Bill Tente, MS, VP of Manufacturing and Regulatory Affairs
Mr. Tente joined Humacyte in 2008. He has over 24 years of experience in product and bioprocess development for a variety of cell therapy and tissue-engineered products and biologics. He was the Vice President of Operations for Neurotech USA from 2002 to 2007. Neurotech USA has developed encapsulated cell technology products for the long term delivery of therapeutic protein factors to the back of the eye to treat chronic diseases of the retina. Prior to joining Neurotech USA, he was the Director of Operations of Chimeric Therapies, Inc. and was responsible for manufacturing, quality control and logistics for bone marrow processing and transplantation operations. Previously, he was the Director of Clinical Production at CytoTherapeutics, Inc., where he was responsible for biological process development, manufacturing and quality control for the encapsulated pain cell therapy product. He has also held managerial and research positions in process development and production of cell-culture-based recombinant pharmaceuticals at the Ares Serono Group, Charles River Biotechnical Services and Schering Biotechnology. Bill holds Bachelor and Master of Sciences degrees in cell biology and microbiology from the University of Rhode Island and studied at the W. Alton Jones Cell Sciences Center in Lake Placid, NY. He has been a member of the USP Expert Committee on Gene Therapy, Cell Therapy, and Tissue Engineering since 1997 and is currently the Chairman of this committee.

Juliana Blum, Ph.D., Co-Founder and Senior Director of Business Operations
Dr. Blum has spent the past several years in the field of biomedical engineering and currently serves as Senior Director of Business Operations at Humacyte. Blum oversees Humacyte's day to day operational activities and leads the company's key external collaborations. She is responsible for developing, executing, and managing the company's tissue supply chain. In this role, Blum combines her molecular biology expertise with tissue engineering to aid in improving the technologies surrounding Humacyte's vascular graft and therapeutic filler products. Blum received her doctorate in Molecular Biology from Loyola University in Chicago, with a focus in gene therapy and cardiovascular disease, and her B.S. degree from Carthage College in Wisconsin.

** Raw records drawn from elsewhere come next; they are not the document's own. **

(** * Multi-factor risk service: the REDCap synchronisation pipeline

    A shallow embedding of the Go packages [models], [client] and [server]
    (record grouping, conversion to risk-service results, the per-study
    posting loop, the refresh lock and the pie handler), with the
    properties the specification states about them. *)

From Stdlib Require Import ZArith String Ascii List Lia Permutation Sorted.
From stdpp Require Import gmap strings list pretty.
Import ListNotations.
Open Scope Z_scope.

(** ** Go values shared by all packages *)

(** A Go [error] is modelled by its message; the [error] interface value
    is [option error], [None] being [nil]. *)
Definition error := string.

(** A Go pair [(value, err)] of which exactly one side is set. *)
Inductive res (A : Type) : Type :=
| Ok (a : A)
| Err (e : error).
Arguments Ok {A} a.
Arguments Err {A} e.

(** The dynamic values an [interface{}] field holds after JSON decoding or
    a direct assignment in Go.  [IFloat64 n] and [IInt n] stand for the
    float64, respectively int, of integral value [n]; a float64 is only
    modelled where [fmt] prints it without an exponent (below 10^21 in
    magnitude). *)
Inductive iface : Type :=
| IString (s : string)
| IFloat64 (n : Z)
| IInt (n : Z)
| INil.

(** ** Fragments of the Go standard library *)

Module fmt.
(** [fmt.Sprint(v)] for one operand. *)
Definition Sprint (v : iface) : string :=
  match v with
  | IString s => s
  | IFloat64 n => pretty n
  | IInt n => pretty n
  | INil => "<nil>"
  end.

(** The verb [%s] applied to an [interface{}] operand: strings print as
    they are, other kinds print Go's bad-verb form. *)
Definition verb_s (v : iface) : string :=
  match v with
  | IString s => s
  | IFloat64 n => "%!s(float64=" +:+ pretty n +:+ ")"
  | IInt n => "%!s(int=" +:+ pretty n +:+ ")"
  | INil => "%!s(<nil>)"
  end.

(** The verb [%d] applied to an int. *)
Definition verb_d (n : Z) : string := pretty n.
End fmt.

Module strconv.
Definition isDigit (c : ascii) : bool :=
  ((48 <=? N_of_ascii c) && (N_of_ascii c <=? 57))%N.

Definition digitVal (c : ascii) : Z := Z.of_N (N_of_ascii c) - 48.

Fixpoint digits (l : list ascii) (acc : Z) : option Z :=
  match l with
  | [] => Some acc
  | c :: l' => if isDigit c then digits l' (10 * acc + digitVal c) else None
  end.

Definition minInt : Z := - 2 ^ 63.
Definition maxInt : Z := 2 ^ 63 - 1.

Shannon Dahl, Ph.D., Co-Founder and Senior Director of Scientific Operations
Dr. Dahl has been working in the field of tissue engineering since 1998, and currently serves as Senior Director of Scientific Operations at Humacyte. Dahl has been instrumental in leading in vivo testing of Humacyte's tissue engineered vascular grafts, working closely with surgical collaborators as well as with the Food and Drug Administration (FDA) for design of pre-clinical studies. She has advanced manufacturing practices for production of tissue engineered products and defined relevant vitro tests for quality release of tissue engineered products. Dahl received her S.B. from the Massachusetts Institute of Technology, where she performed research in conjunction with Harvard Medical School. She received her Ph.D. from Duke University.